A strong faction, led by a patrician youth of Camerino, demanded the surrender of the State, and, upon being resisted, took arms and opened the gates to the troops of Valentinois. The three Varani were taken prisoners. Old Giulio Cesare was shut up in the Castle of Pergola, where he shortly afterwards died which was not wonderful or unnatural at his time of life, and does not warrant Guicciardini for stating, without authority, that he was strangled. Venanzio and Annibale were imprisoned in the fortress of Cattolica.

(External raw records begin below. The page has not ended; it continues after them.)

Lemma sample_warm_initialized : initialized Sample.warm.
Proof. intros []; eexists; reflexivity. Defined.

Lemma sample_warm_no_null_entry : no_null_entry Sample.warm.
Proof.
  intros k c n p Hc Hn. destruct k; simpl in Hc; injection Hc as <-;
    simpl in Hn.
  - apply lookup_singleton_Some in Hn as [_ <-]. reflexivity.
  - rewrite lookup_empty in Hn. discriminate.
  - rewrite lookup_empty in Hn. discriminate.
  - rewrite lookup_empty in Hn. discriminate.
Defined.

(** Object 3 added beside object 1: found under SHA-160, and AES-128 still
    gives object 1. *)
Lemma add_then_get_witness :
  (get (sample_add (Sample.one_entry "AES-128" 1%N) 3%N "").1 "SHA-160").1
  = 3%N
  ∧ (get (sample_add (Sample.one_entry "AES-128" 1%N) 3%N "").1 "AES-128").1
    = 1%N.
Proof.
  destruct (add_then_get Sample.algo_name (Sample.one_entry "AES-128" 1%N)
              3%N "" eq_refl) as [Hsame Hother].
  split; [exact Hsame|].
  rewrite (Hother "AES-128"); [reflexivity | discriminate].
Defined.

(** Objects 1 and 2, both AES-128, added in turn: object 1 is deleted and
    object 2 is what the cache gives. *)
Lemma add_twice_keeps_the_last_witness :
  deleted (sample_add (sample_add (mkCache 100%N ∅) 1%N "").1 2%N "").2
  = [1%N]
  ∧ (get (sample_add (sample_add (mkCache 100%N ∅) 1%N "").1 2%N "").1
       "AES-128").1 = 2%N.
Proof.
  destruct (add_twice_keeps_the_last Sample.algo_name (mkCache 100%N ∅)
              1%N 2%N "" "" eq_refl eq_refl eq_refl) as (_ & Hdel & Hget).
  split; [exact Hdel | exact Hget].
Defined.

(** SHA-160 looked up twice in the fresh engine: one search. *)
Lemma prototype_miss_then_hit_witness :
  ∃ s1 s2,
    sample_prototype HashFunction "SHA-160" 3%N Sample.fresh = Returns 3%N s1
    ∧ sample_prototype HashFunction "SHA-160" 4%N s1 = Returns 3%N s2
    ∧ engine s2 = engine s1
    ∧ searches (trace s2) = [(HashFunction, "SHA-160")].
Proof.
  refine (prototype_miss_then_hit Sample.algo_name string Sample.as_string N
            Sample.find Sample.find Sample.find Sample.find
            HashFunction "SHA-160" "SHA-160" 3%N 4%N Sample.fresh
            (mkCache 102%N ∅) eq_refl eq_refl eq_refl _ eq_refl).
  discriminate.
Defined.

(** Object 1 registered, then AES-128 looked up: no search. *)
Lemma register_then_acquire_witness :
  ∃ s1 s2,
    sample_add_algorithm BlockCipher 1%N Sample.fresh = Returns tt s1
    ∧ sample_prototype BlockCipher "AES-128" 9%N s1 = Returns 1%N s2
    ∧ engine s2 = engine s1
    ∧ searches (trace s2) = [].
Proof.
  exact (register_then_acquire Sample.algo_name string Sample.as_string N
           Sample.find Sample.find Sample.find Sample.find
           BlockCipher 1%N "AES-128" 9%N Sample.fresh (mkCache 100%N ∅)
           eq_refl eq_refl eq_refl).
Defined.

(** Block cipher calls on the fresh engine leave the hash cache alone. *)
Lemma other_kinds_untouched_witness :
  (∀ request af r s',
     sample_prototype BlockCipher request af Sample.fresh = Returns r s' →
     slot HashFunction (engine s') = slot HashFunction (engine Sample.fresh))
  ∧ (∀ algo s',
       sample_add_algorithm BlockCipher algo Sample.fresh = Returns tt s' →
       slot HashFunction (engine s')
       = slot HashFunction (engine Sample.fresh)).
Proof.
  apply (other_kinds_untouched Sample.algo_name string Sample.as_string N
           Sample.find Sample.find Sample.find Sample.find
           BlockCipher HashFunction Sample.fresh).
  discriminate.
Defined.

(** The object a lookup of SHA-160 returns is in the hash cache. *)
Lemma returned_instance_is_held_witness :
  ∃ c', slot HashFunction
          (engine (state_after
                     (sample_prototype HashFunction "SHA-160" 3%N Sample.fresh)))
        = Some c'
      ∧ holds (mappings c') 3%N.
Proof.
  apply (returned_instance_is_held Sample.algo_name string Sample.as_string N
           Sample.find Sample.find Sample.find Sample.find
           HashFunction "SHA-160" 3%N Sample.fresh
           (state_after
              (sample_prototype HashFunction "SHA-160" 3%N Sample.fresh))
           3%N eq_refl).
  reflexivity.
Defined.


(** AES-128 stays cached in the warm engine over a replacement and a
    lookup of another name. *)
Lemma cached_names_stay_cached_witness :
  is_set
    (cached_under BlockCipher "AES-128"
       (state_after
          (sample_perform_all
             [Register BlockCipher 2%N; Acquire BlockCipher "AES-256" 7%N]
             Sample.warm)))
  = true.
Proof.
  apply (cached_names_stay_cached Sample.algo_name string Sample.as_string N
           Sample.find Sample.find Sample.find Sample.find
           [Register BlockCipher 2%N; Acquire BlockCipher "AES-256" 7%N]
           Sample.warm _ BlockCipher "AES-128" sample_warm_initialized);
    reflexivity.
Defined.

(** A null registration and a real one after [initialize]. *)
Lemma entries_are_never_null_witness :
  no_null_entry
    (state_after
       (sample_perform_all [Register BlockCipher 0%N; Register BlockCipher 1%N]
          Sample.fresh)).
Proof.
  apply (entries_are_never_null Sample.algo_name string Sample.as_string N
           Sample.find Sample.find Sample.find Sample.find N Sample.make
           100%N 104%N
           [Register BlockCipher 0%N; Register BlockCipher 1%N]
           (mkState Engine_ctor []) Sample.fresh _ eq_refl eq_refl).
Defined.

(** The events of a registration and two lookups obey the lock rules. *)
Lemma calls_keep_lock_discipline_witness :
  ∃ evs,
    trace (state_after
             (sample_perform_all
                [Register BlockCipher 1%N; Acquire HashFunction "SHA-160" 3%N;
                 Acquire HashFunction "MD5" 0%N] Sample.fresh))
    = trace Sample.fresh ++ evs
    ∧ locking None evs = Some None.
Proof.
  apply (calls_keep_lock_discipline Sample.algo_name string Sample.as_string N
           Sample.find Sample.find Sample.find Sample.find
           [Register BlockCipher 1%N; Acquire HashFunction "SHA-160" 3%N;
            Acquire HashFunction "MD5" 0%N]
           Sample.fresh _ sample_fresh_initialized eq_refl).
Defined.

(** One registration and two lookups: two searches at most. *)
Lemma searches_come_from_lookups_witness :
  ∃ found,
    searches
      (trace (state_after
                (sample_perform_all
                   [Register BlockCipher 1%N;
                    Acquire HashFunction "SHA-160" 3%N;
                    Acquire HashFunction "SHA-160" 4%N] Sample.fresh)))
    = searches (trace Sample.fresh) ++ found
    ∧ (length found ≤ 2)%nat
    ∧ ∀ k n, (k, n) ∈ found →
             ∃ request af,
               Acquire k request af
               ∈ [Register BlockCipher 1%N;
                  Acquire HashFunction "SHA-160" 3%N;
                  Acquire HashFunction "SHA-160" 4%N]
               ∧ Sample.as_string request = n.
Proof.
  apply (searches_come_from_lookups Sample.algo_name string Sample.as_string N
           Sample.find Sample.find Sample.find Sample.find
           [Register BlockCipher 1%N; Acquire HashFunction "SHA-160" 3%N;
            Acquire HashFunction "SHA-160" 4%N]
           Sample.fresh _ eq_refl).
Defined.


(** Object 1 added to an empty cache. *)
Lemma add_under_new_name_witness :
  (sample_add (mkCache 100%N ∅) 1%N "").2
  = [Lock 100%N; Assign "AES-128" 1%N; Unlock 100%N]
  ∧ size (mappings (sample_add (mkCache 100%N ∅) 1%N "").1) = 1.
Proof.
  assert (Hnew : mappings (mkCache 100%N ∅) !! add_key Sample.algo_name 1%N ""
                 = None) by reflexivity.
  destruct (add_under_new_name Sample.algo_name (mkCache 100%N ∅) 1%N ""
              eq_refl Hnew) as (Hevs & Hsize & _).
  split; [exact Hevs | exact Hsize].
Defined.

(** AES-256 looked up in the warm engine: found and stored, and nothing is
    deleted. *)
Lemma lookup_deletes_nothing_witness :
  deleted
    (trace (state_after
              (sample_prototype BlockCipher "AES-256" 7%N Sample.warm)))
  = deleted (trace Sample.warm).
Proof.
  apply (lookup_deletes_nothing Sample.algo_name string Sample.as_string N
           Sample.find Sample.find Sample.find Sample.find
           BlockCipher "AES-256" 7%N Sample.warm _ 7%N
           sample_warm_no_null_entry);
    [discriminate | reflexivity].
Defined.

In connection with this surrender of Camerino, Cesare wrote the following affectionate letter to his sister Lucrezia who was dangerously ill at Ferrara in consequence of her delivery of a still born child :
" Most Illustrious and most Excellent Lady, our very dear Sister, Confident of the circumstance that there can be no more efficacious and salutary medicine for the indisposition from which you are at present suffering than the announcement of good and happy news, we advise you that at this very moment we have received sure tidings of the capture of Camerino. We beg that you will do honour to this message by an immediate improvement, and inform us of it, because, tormented as we are to know you so ill, nothing, not even this felicitous event, can suffice to afford us pleasure. We beg you also kindly to convey the present to the Illustrious Lord Don Alfonso, your husband and our beloved Brother in law, to whom we are not writing to day."